New baby goats and the last of Macaroon



Well the birthing is done and now Little Bugger and Unigoat both have a single male offspring. Unigoat's birthing was easy and required no intervention from us. Little Bugger had a small amount of difficulty, her kid's head was trying to come out at the same time as his feet and he got stuck. In the wild this may have resulted in death for the kid as well as the dam but here on the homestead I just pulled his feet a little and he was freed up enough to slide right out. It has been a couple of days and every one seems to be doing well. Out temps have dropped below freezing a few nights and I was a little worried about the ability of the kids to survive that low of a temp so soon after birth but every one was up and playing this morning so all is well.

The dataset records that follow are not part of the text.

(** * scmshell: a shell-prompt fragment with version-control status

    A shallow embedding of [scmshell.py] (Python 2).  Python byte strings
    are Rocq [string]s, unicode strings are lists of code points,
    dictionaries with string keys are [gmap string _], Python exceptions are
    an explicit error result, and the external commands, the printed lines
    and the order in which commands are run are threaded through a small
    state-and-error monad. *)

From Stdlib Require Import ZArith String Ascii List Lia Bool.
From stdpp Require Import base option list gmap strings pretty.

Local Open Scope string_scope.
Local Open Scope Z_scope.
Local Open Scope list_scope.

(** Let [simpl] compute the append of strings again. *)
#[local] Arguments String.append !_ _ /.

(** ** Python string primitives *)

Module Py.

(** Characters that cannot be typed inside a literal. *)
Definition nl : ascii := "010"%char.
Definition dquote : ascii := "034"%char.
Definition esc : ascii := "027"%char.

(** [len(s)] *)
Definition len (s : string) : Z := Z.of_nat (String.length s).

(** [c in chars] for a one-character [c]. *)
Fixpoint in_chars (chars : string) (c : ascii) : bool :=
  match chars with
  | EmptyString => false
  | String d chars' => Ascii.eqb c d || in_chars chars' c
  end.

Also we have used up the last of the Macaroon meat (to make room for the next pig) and while Macaroon was not much in life she was a pretty good lard pig. Modern pig breeds are intended to produce large amounts of meat with very small amounts of fat owing to our current culture of lower fat cooking and the cheap cost of corn oil. In the past certain pigs breeds where used as "larders", pigs grown for lard production. Macaroon was certinly a larder and we are still cooking with the lard we rendered on that slaughter day and we still have a shopping bag full of fat that still needs to be rendered down into lard. Our next pig will certainly have some fat on him but nowhere near the ratio that Macaroon was carrying.